8. Professor Elna Buys – Dean of Sciences, Stellenbosch University
Professor Elna Buys is the Dean of Sciences at Stellenbosch University and a STEM activist. She has extensive experience in academics and research. She has published numerous papers, supervised many doctorates and served on various editorial boards. Her research interest lies in the fields of animal nutrition, genetics and health. Additionally, she is an ambassador for STEM and actively participates in the advancement and promotion of the subject. She believes in the importance of improving and expanding the STEM curriculum, paving the way for positive social change. She is an inspiration to many and is deeply committed to enriching the lives in her community through her work.
9. Prof. Linda-Gail Bekker – Deputy Director of the Desmond Tutu HIV Centre, University of Cape Town
Prof. Linda-Gail Bekker is a distinguished HIV clinician and researcher and STEM activist. She is the Deputy Director of the Desmond Tutu HIV Centre at the University of Cape Town. Her research focuses on effective treatments and prevention strategies for HIV. She also works to reduce stigma and discrimination of people living with HIV. Furthermore, she is passionate about girls and women in STEM and inspiring young people, especially girls, to pursue careers in STEM-related fields.

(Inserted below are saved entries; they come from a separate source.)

(* ===== verification/FdtWip.v ===== *)
(** libfdt/fdt_wip.c: writes in place. *)
From S2P Require Import Prelude Monad Memory Libfdt Fdt FdtRo.

(** [val] is the [len] bytes the caller passes. *)
Definition fdt_setprop_inplace_namelen_partial (m : mem) (fdt nodeoffset : Z)
    (name : list byte) (idx : Z) (val : list byte) : res (Z * mem) :=
  let len := Z.of_nat (length val) in
  let! '(propval, proplen) := fdt_getprop_namelen_w m fdt nodeoffset name in
  match propval with
  | None => Ret (proplen, m)
  | Some propval =>
    if u32 proplen <? u32 (len + idx) then Ret (- FDT_ERR_NOSPACE, m) else
    let! m := store_bytes m (propval + idx) val in
    Ret (0, m)
  end.

Definition fdt_setprop_inplace (m : mem) (fdt nodeoffset : Z) (name val : list byte)
    : res (Z * mem) :=
  let len := Z.of_nat (length val) in
  let! '(propval, proplen) := fdt_getprop m fdt nodeoffset name in
  match propval with
  | None => Ret (proplen, m)
  | Some _ =>
    if negb (proplen =? len) then Ret (- FDT_ERR_NOSPACE, m) else
    fdt_setprop_inplace_namelen_partial m fdt nodeoffset name 0 val
  end.

Definition fdt_setprop_inplace_u32 (m : mem) (fdt nodeoffset : Z) (name : list byte) (val : Z)
    : res (Z * mem) :=
  fdt_setprop_inplace m fdt nodeoffset name (be_enc32 val).

Definition fdt_setprop_inplace_u64 (m : mem) (fdt nodeoffset : Z) (name : list byte) (val : Z)
    : res (Z * mem) :=
  fdt_setprop_inplace m fdt nodeoffset name (be_enc64 val).

Definition fdt_setprop_inplace_cell (m : mem) (fdt nodeoffset : Z) (name : list byte) (val : Z)
    : res (Z * mem) :=
  fdt_setprop_inplace_u32 m fdt nodeoffset name val.

Definition fdt_nop_region_ (m : mem) (start len : Z) : res mem :=
  loop (fun '(m, p) =>
    if p <? start + len then
      let! m := st32 m p FDT_NOP in
      Ret (Continue (m, p + 4))
    else Ret (Break m)) (m, start).

Definition fdt_nop_property (m : mem) (fdt nodeoffset : Z) (name : list byte) : res (Z * mem) :=
  let! '(prop, len) := fdt_get_property_w m fdt nodeoffset name in
  match prop with
  | None => Ret (len, m)
  | Some prop =>
    let! m := fdt_nop_region_ m prop (s32 (len + sizeof_fdt_property)) in
    Ret (0, m)
  end.

Definition fdt_node_end_offset_ (m : mem) (fdt offset : Z) : res Z :=
  loop (fun '(offset, depth) =>
    if (0 <=? offset) && (0 <=? depth) then
      let! '(offset, d) := fdt_next_node m fdt offset (Some depth) in
      Ret (Continue (offset, default depth d))
    else Ret (Break offset)) (offset, 0).

Definition fdt_nop_node (m : mem) (fdt nodeoffset : Z) : res (Z * mem) :=
  let! endoffset := fdt_node_end_offset_ m fdt nodeoffset in
  if endoffset <? 0 then Ret (endoffset, m) else
  let! p := fdt_offset_ptr_w m fdt nodeoffset 0 in
  let! len := sint (endoffset - nodeoffset) in
  let! p := nonnull p in
  let! m := fdt_nop_region_ m p len in
  Ret (0, m).
(* ===== verification/FdtNav.v ===== *)
(** Navigation in well-formed trees: names, children, ends of nodes, paths.
    The functions of fdt_ro.c that walk by tags equal functions on the tree. *)
From S2P Require Import Prelude Monad Memory Libfdt Fdt FdtSpec FdtTree FdtRo FdtWip FdtRead.

(** ** Over tokens *)

(** Tokens the node walk passes over from depth [d], without leaving the node. *)
Inductive skips : list tok -> Z -> Z -> list tok -> Z -> Z -> Prop :=
| skips_refl ts o d : skips ts o d ts o d
| skips_flat t ts o d ts' o' d' :
    tok_tag t = FDT_PROP \/ tok_tag t = FDT_NOP ->
    skips ts (o + tok_len t) d ts' o' d' -> skips (t :: ts) o d ts' o' d'
| skips_end ts o d ts' o' d' :
    0 <= d - 1 -> skips ts (o + 4) (d - 1) ts' o' d' -> skips (TEnd :: ts) o d ts' o' d'.

(** What the node walk finds after the tokens it skips. *)
Inductive scan_stop (d : Z) (o : Z) : list tok -> Z * Z -> Prop :=
| stop_block : scan_stop d o [] (- FDT_ERR_NOTFOUND, d)
| stop_node name ts : scan_stop d o (TBegin name :: ts) (o, d + 1)
| stop_up ts : d = 0 -> scan_stop d o (TEnd :: ts) (o + 4, -1).

(** [fdt_nodename_eq_]: the unit address may be left out of [s]. *)
Definition name_matches (s name : list byte) : bool :=
  bool_decide (take (length s) name = s) &&
  match drop (length s) name with
  | [] => true
  | c :: _ => negb (bool_decide ("@"%byte ∈ s)) && bool_decide (c = "@"%byte)
  end.
Lemma tag_step_inv_tok m fdt h start tag next :
  blob m fdt h -> 0x10 <= h_version h -> len_ok m fdt h start -> 0 <= start -> start mod 4 = 0 ->
  tag_step m fdt h start tag next -> tag <> FDT_END ->
  exists t, tag = tok_tag t /\ next = start + tok_len t /\ tok_ok t /\
    bytes_at m (saddr fdt h start) (tok_enc t).
Proof.
  intros Hb Hv HL Hs Hal Hst Hne. pose proof (blob_room _ _ _ Hb).
  destruct Hst as [|Hs' Hbad|off H1 H2 H3 H4 H5|len off H1 H2 H3 H4 H5 H6|tag H1 H2 H3]; [done|done|..].
  - pose proof H2 as (J1 & J2 & _)%in_struct_true.
    destruct (load_list m (saddr fdt h (start + 4)) (off - 1 - (start + 4))) as (name & Hlen & Hat); [|lia|].
    { eapply (in_struct_valid _ _ _ Hb start _ _ _ H2); unfold saddr; lia. }
    exists (TBegin name). split; [done|]. split; [|split].
    + cbn [tok_len]. replace off with (start + (4 + (zlen name + 1))) by lia.
      rewrite align_up_4_add by done. f_equal. by apply align_up_4_add.
    + cbn [tok_ok]. intros (i & Hi)%list_elem_of_lookup. pose proof (lookup_lt_Some _ _ _ Hi).
      apply (H5 (start + 4 + Z.of_nat i)); [unfold zlen in *; lia|]. rewrite saddr_add. by apply Hat.
    + cbn [tok_enc]. apply bytes_at_app. split; [by apply ld32_inv|]. rewrite be_enc32_length.
      change (Z.of_nat 4) with 4. rewrite <- saddr_add. apply bytes_at_appz. split; [done|].
      apply bytes_at_cons. split; [|apply bytes_at_nil]. rewrite <- saddr_add. rewrite Hlen.
      rewrite <- H4. f_equal. f_equal. lia.
  - specialize (H6 HL). pose proof (ld32_range _ _ _ H2) as Hlr. unfold prop_pad in H6.
    destruct (Z.ltb_spec (h_version h) 16); [lia|]. cbn [andb] in H6. subst off.
    pose proof H4 as (J1 & J2 & _)%in_struct_true.
    destruct (ld32_valid m (saddr fdt h start + 8)) as (no & Hno & Hnr).
    { eapply (in_struct_valid _ _ _ Hb start _ _ _ H4); unfold saddr; ilia. }
    destruct (load_list m (saddr fdt h (start + 12)) len) as (data & Hdl & Hat); [|ilia|].
    { eapply (in_struct_valid _ _ _ Hb start _ _ _ H4); unfold saddr; lia. }
    exists (TProp no data). split; [done|]. split; [|split; [done|]].
    + cbn [tok_len]. rewrite Hdl. replace (start + 12 + len + 0) with (start + (12 + len)) by lia.
      rewrite align_up_4_add by done. f_equal. by apply align_up_4_add.
    + cbn [tok_enc]. rewrite !bytes_at_app, !be_enc32_length. change (Z.of_nat 4) with 4.
      replace (saddr fdt h start + 4 + 4) with (saddr fdt h start + 8) by lia.
      split; [by apply ld32_inv|]. split; [|split].
      * rewrite Hdl, <- saddr_add. by apply ld32_inv.
      * by apply ld32_inv.
      * replace (saddr fdt h start + 8 + 4) with (saddr fdt h (start + 12)) by (unfold saddr; lia). done.
  - destruct H2 as [ -> | [ -> | -> ] ]; [done|exists TEnd|exists TNop]; cbn [tok_tag tok_len tok_ok tok_enc];
      rewrite align_up_4_add by done; (split; [done|]; split; [done|]; split; [done|]; by apply ld32_inv).
Qed.
(* ===== verification/FdtRwProp.v ===== *)
(** The property edits of fdt_rw.c on an editable tree. *)
From S2P Require Import Prelude Monad Memory Libfdt Fdt FdtSpec FdtTree FdtRo FdtWip FdtRead FdtNav FdtRw.
From S2P Require Import FdtEdit FdtRwSpec.

(** ** The property of a node *)

(** The first property of that name among the items before the first subnode:
    the items before it, its name offset and value, and the items after it. *)
Fixpoint split_prop (strs name : list byte) (items : list item)
    : option (list item * Z * list byte * list item) :=
  match items with
  | IProp no d :: its =>
    if bool_decide (strs_get strs no = Some name) then Some ([], no, d, its)
    else '(a, no', d', b) ← split_prop strs name its; Some (IProp no d :: a, no', d', b)
  | INop :: its => '(a, no, d, b) ← split_prop strs name its; Some (INop :: a, no, d, b)
  | _ => None
  end.

(** The value of a property, and what reading it returns. *)
Definition prop_value (strs : list byte) (items : list item) (name : list byte) : option (list byte) :=
  '(_, _, d, _) ← split_prop strs name items; Some d.

Definition value_read (m : mem) (r : res (option Z * Z)) (v : option (list byte)) : Prop :=
  match v with
  | Some v => exists p, r = Ret (Some p, zlen v) /\ bytes_at m p v
  | None => r = Ret (None, - FDT_ERR_NOTFOUND)
  end.

(** The tree a node is in: the tokens around it. *)
Definition in_tree (pre : list tok) (name : list byte) (items : list item) (post : list tok) : list tok :=
  pre ++ flat (INode name items) ++ post.
(* ===== verification/Sample.v ===== *)
(** A concrete tree, at which the witnesses evaluate the theorems. *)
From S2P Require Import Prelude Monad Memory Libfdt Fdt FdtSpec FdtTree FdtRo FdtWip FdtRead FdtNav.
From S2P Require Import FdtCheckSpec FdtEdit FdtRwSpec FdtRwProp.

Definition b4 (n : Z) : list byte := be_enc32 n.

(** / { compatible = "acme"; n@1 { reg = <1>; phandle = <7>; }; m { }; }; *)
Definition s_n1 : item := INode (str "n@1") [IProp 11 (b4 1); IProp 15 (b4 7)].
Definition s_m : item := INode (str "m") [].
Definition s_items : list item := [IProp 0 (str "acme" ++ [x00]); INop; s_n1; s_m].
Definition s_root : item := INode [] s_items.
Definition s_toks : list tok := flat s_root.

Definition s_strs : list byte :=
  str "compatible" ++ x00 :: str "reg" ++ x00 :: str "phandle" ++ [x00].

Definition s_struct : list byte := flat_map tok_bytes s_toks ++ b4 FDT_END.

(** Header, an empty reserve map, the structure block, the strings, and room. *)
Definition s_base : Z := 4096.
Definition s_hdr : header :=
  Header FDT_MAGIC 256 56 (56 + zlen s_struct) 40 17 16 0 (zlen s_strs) (zlen s_struct).
Definition s_words : list Z :=
  [h_magic s_hdr; h_totalsize s_hdr; h_off_struct s_hdr; h_off_strings s_hdr; h_off_rsv s_hdr;
   h_version s_hdr; h_last_comp s_hdr; h_cpuid s_hdr; h_size_strings s_hdr; h_size_struct s_hdr].
Definition s_used : list byte :=
  flat_map be_enc32 s_words ++ replicate 16 x00 ++ s_struct ++ s_strs.
Definition s_bytes : list byte := s_used ++ replicate (256 - length s_used) x00.
Definition s_mem : mem := upd ∅ s_base s_bytes.

Lemma load_bytes_at_inv m a l : load m a (length l) = Ret l -> bytes_at m a l.
Proof. by intros [_ H]%load_inv. Qed.

Ltac bytes_eval := apply load_bytes_at_inv; vm_compute; reflexivity.

Lemma s_valid : valid s_mem s_base 256.
Proof. by apply (bytes_at_valid s_mem s_base s_bytes), upd_at. Qed.

Lemma s_hdr_at : hdr_at s_mem s_base s_hdr.
Proof. intros []; vm_compute; reflexivity. Qed.

Lemma s_blob : blob s_mem s_base s_hdr.
Proof.
  constructor; [apply s_hdr_at|apply s_valid|vm_compute; discriminate|vm_compute; discriminate].
Qed.

Lemma no_nul_dec s : bool_decide (x00 ∉ s) = true -> no_nul s.
Proof. apply bool_decide_eq_true. Qed.

Lemma s_struct_at : struct_at s_mem s_base s_hdr s_toks.
Proof.
  constructor; [apply s_blob|vm_compute; discriminate| |bytes_eval|vm_compute; reflexivity].
  repeat (apply conj; [first [exact I|apply no_nul_dec; vm_compute; reflexivity
                             |cbn [tok_ok]; ilia]|apply conj; [bytes_eval|]]).
  exact I.
Qed.

Lemma s_tree_at : tree_at s_mem s_base s_hdr s_toks s_strs.
Proof.
  constructor; [apply s_struct_at|..]; first
    [bytes_eval|vm_compute; reflexivity|vm_compute; discriminate].
Qed.

(** ** The sample tree can be edited. *)

Lemma s_rw_at : rw_at s_mem s_base s_hdr [] (in_tree [] [] s_items []) s_strs.
Proof.
  constructor; [apply s_tree_at|reflexivity|vm_compute; discriminate| |vm_compute; discriminate|vm_compute; discriminate].
  split; [constructor|]. exists 0. bytes_eval.
Qed.

Lemma s_names_ok : names_ok s_strs (flats s_items).
Proof. repeat (constructor; [first [exact I|vm_compute; eauto]|]). constructor. Qed.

10. Dr. Ndivhuwo Mukhali – Director of the Department of Science and Technology Programmes, University of Venda
Dr. Ndivhuwo Mukhali is the Director of the Department of Science and Technology Programmes at the University of Venda in South Africa. She is a passionate advocate for STEM (Science, Technology, Engineering, and Mathematics) education and research in Africa. She is a founding member of the African Women in Science and Technology AfriWise network and has been involved in promoting gender equality in STEM research and education in her home country. Dr. Mukhali also promotes initiatives that bring about greater awareness and potential for innovation through inspiring young African women to pursue STEM-related endeavors. She believes that investing in science and technology gives African countries the power to create more vibrant and sustainable economies.
11. Dr. Motshidisi Pascalina Raipele – Head of the Department of Mathematics and Applied Mathematics, University of Venda
Dr. Raipele is an accomplished mathematician and Head of the Department of Mathematics and Applied Mathematics at the University of Venda. She pursues a passion for access to STEM education, believing that mathematics and science have the potential to revolutionise the lives of Africans. She is an active STEM advocate, advocating for greater access to STEM education and opportunities, particularly for young women and girls. She actively works to increase the number of African women in STEM fields, whilst striving to increase the diversity of the mathematics and science curriculum. She is an inspirational leader and a passionate advocate for women and girls in STEM education and leadership roles.
12. Dr. Glenda Kruss – Director of the Council for Scientific and Industrial Research
Dr. Glenda Kruss is the Director of the Council for Scientific and Industrial Research and a passionate STEM activist. She has a strong background in engineering and has worked on a variety of projects and initiatives related to the advancement of STEM education in South Africa. She is a regular speaker at national and international events to promote gender equality and greater access to technology and scientific knowledge. Her pioneering work in science and technology has been recognised internationally and she is dedicated to helping build a strong science, technology and innovation system, with the ultimate aim of helping all South Africans to benefit from the opportunities that science and technology offer.